INFORMATION:
────────
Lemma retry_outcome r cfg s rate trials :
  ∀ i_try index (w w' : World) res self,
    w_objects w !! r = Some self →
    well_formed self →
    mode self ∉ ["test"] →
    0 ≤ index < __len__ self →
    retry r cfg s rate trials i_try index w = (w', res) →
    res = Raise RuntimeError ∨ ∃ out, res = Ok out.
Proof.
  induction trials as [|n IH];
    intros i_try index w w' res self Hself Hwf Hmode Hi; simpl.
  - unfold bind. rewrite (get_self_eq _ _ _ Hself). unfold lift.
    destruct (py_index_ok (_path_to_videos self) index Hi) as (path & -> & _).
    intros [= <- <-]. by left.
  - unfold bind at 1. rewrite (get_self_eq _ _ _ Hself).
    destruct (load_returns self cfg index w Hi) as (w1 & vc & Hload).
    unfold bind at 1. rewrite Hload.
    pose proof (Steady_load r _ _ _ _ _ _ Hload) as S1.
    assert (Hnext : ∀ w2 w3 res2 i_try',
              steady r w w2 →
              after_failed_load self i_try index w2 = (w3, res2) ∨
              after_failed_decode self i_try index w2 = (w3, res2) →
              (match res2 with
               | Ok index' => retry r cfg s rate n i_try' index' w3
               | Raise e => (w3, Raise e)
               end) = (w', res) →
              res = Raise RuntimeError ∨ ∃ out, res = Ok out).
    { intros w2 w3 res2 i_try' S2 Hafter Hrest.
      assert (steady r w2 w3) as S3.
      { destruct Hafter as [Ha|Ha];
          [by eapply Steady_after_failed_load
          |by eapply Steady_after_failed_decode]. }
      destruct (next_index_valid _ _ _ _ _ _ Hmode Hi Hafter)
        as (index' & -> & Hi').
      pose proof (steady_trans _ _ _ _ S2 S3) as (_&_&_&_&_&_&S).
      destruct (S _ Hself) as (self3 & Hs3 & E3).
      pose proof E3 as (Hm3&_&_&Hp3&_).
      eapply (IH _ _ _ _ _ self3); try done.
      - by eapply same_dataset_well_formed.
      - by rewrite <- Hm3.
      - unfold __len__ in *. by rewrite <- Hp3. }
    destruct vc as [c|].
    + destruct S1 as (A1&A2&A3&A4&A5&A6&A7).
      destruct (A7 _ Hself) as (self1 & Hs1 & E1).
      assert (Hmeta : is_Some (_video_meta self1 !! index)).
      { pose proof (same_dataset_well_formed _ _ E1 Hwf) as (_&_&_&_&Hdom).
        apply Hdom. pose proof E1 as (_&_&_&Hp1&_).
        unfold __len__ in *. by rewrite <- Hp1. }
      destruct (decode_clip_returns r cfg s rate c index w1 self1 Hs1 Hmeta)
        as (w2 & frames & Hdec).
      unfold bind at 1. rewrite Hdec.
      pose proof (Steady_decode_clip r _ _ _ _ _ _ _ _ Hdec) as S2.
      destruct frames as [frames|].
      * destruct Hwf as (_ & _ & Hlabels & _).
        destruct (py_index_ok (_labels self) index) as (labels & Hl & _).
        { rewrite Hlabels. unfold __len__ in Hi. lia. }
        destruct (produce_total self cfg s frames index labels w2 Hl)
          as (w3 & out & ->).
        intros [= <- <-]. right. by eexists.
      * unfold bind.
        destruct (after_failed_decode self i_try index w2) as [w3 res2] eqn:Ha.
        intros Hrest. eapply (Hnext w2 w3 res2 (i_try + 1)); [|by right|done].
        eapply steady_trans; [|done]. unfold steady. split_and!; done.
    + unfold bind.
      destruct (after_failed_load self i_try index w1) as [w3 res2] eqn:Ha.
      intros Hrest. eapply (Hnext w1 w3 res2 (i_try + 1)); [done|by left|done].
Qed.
────────
ASSIGNED TASK:
Repeat exactly the lines above, starting with the line that contains "Hafter as [Ha|Ha];" and ending with the last line, both included, and nothing else.

SOLUTION BELOW:
      { destruct Hafter as [Ha|Ha];
          [by eapply Steady_after_failed_load
          |by eapply Steady_after_failed_decode]. }
      destruct (next_index_valid _ _ _ _ _ _ Hmode Hi Hafter)
        as (index' & -> & Hi').
      pose proof (steady_trans _ _ _ _ S2 S3) as (_&_&_&_&_&_&S).
      destruct (S _ Hself) as (self3 & Hs3 & E3).
      pose proof E3 as (Hm3&_&_&Hp3&_).
      eapply (IH _ _ _ _ _ self3); try done.
      - by eapply same_dataset_well_formed.
      - by rewrite <- Hm3.
      - unfold __len__ in *. by rewrite <- Hp3. }
    destruct vc as [c|].
    + destruct S1 as (A1&A2&A3&A4&A5&A6&A7).
      destruct (A7 _ Hself) as (self1 & Hs1 & E1).
      assert (Hmeta : is_Some (_video_meta self1 !! index)).
      { pose proof (same_dataset_well_formed _ _ E1 Hwf) as (_&_&_&_&Hdom).
        apply Hdom. pose proof E1 as (_&_&_&Hp1&_).
        unfold __len__ in *. by rewrite <- Hp1. }
      destruct (decode_clip_returns r cfg s rate c index w1 self1 Hs1 Hmeta)
        as (w2 & frames & Hdec).
      unfold bind at 1. rewrite Hdec.
      pose proof (Steady_decode_clip r _ _ _ _ _ _ _ _ Hdec) as S2.
      destruct frames as [frames|].
      * destruct Hwf as (_ & _ & Hlabels & _).
        destruct (py_index_ok (_labels self) index) as (labels & Hl & _).
        { rewrite Hlabels. unfold __len__ in Hi. lia. }
        destruct (produce_total self cfg s frames index labels w2 Hl)
          as (w3 & out & ->).
        intros [= <- <-]. right. by eexists.
      * unfold bind.
        destruct (after_failed_decode self i_try index w2) as [w3 res2] eqn:Ha.
        intros Hrest. eapply (Hnext w2 w3 res2 (i_try + 1)); [|by right|done].
        eapply steady_trans; [|done]. unfold steady. split_and!; done.
    + unfold bind.
      destruct (after_failed_load self i_try index w1) as [w3 res2] eqn:Ha.
      intros Hrest. eapply (Hnext w1 w3 res2 (i_try + 1)); [done|by left|done].
Qed.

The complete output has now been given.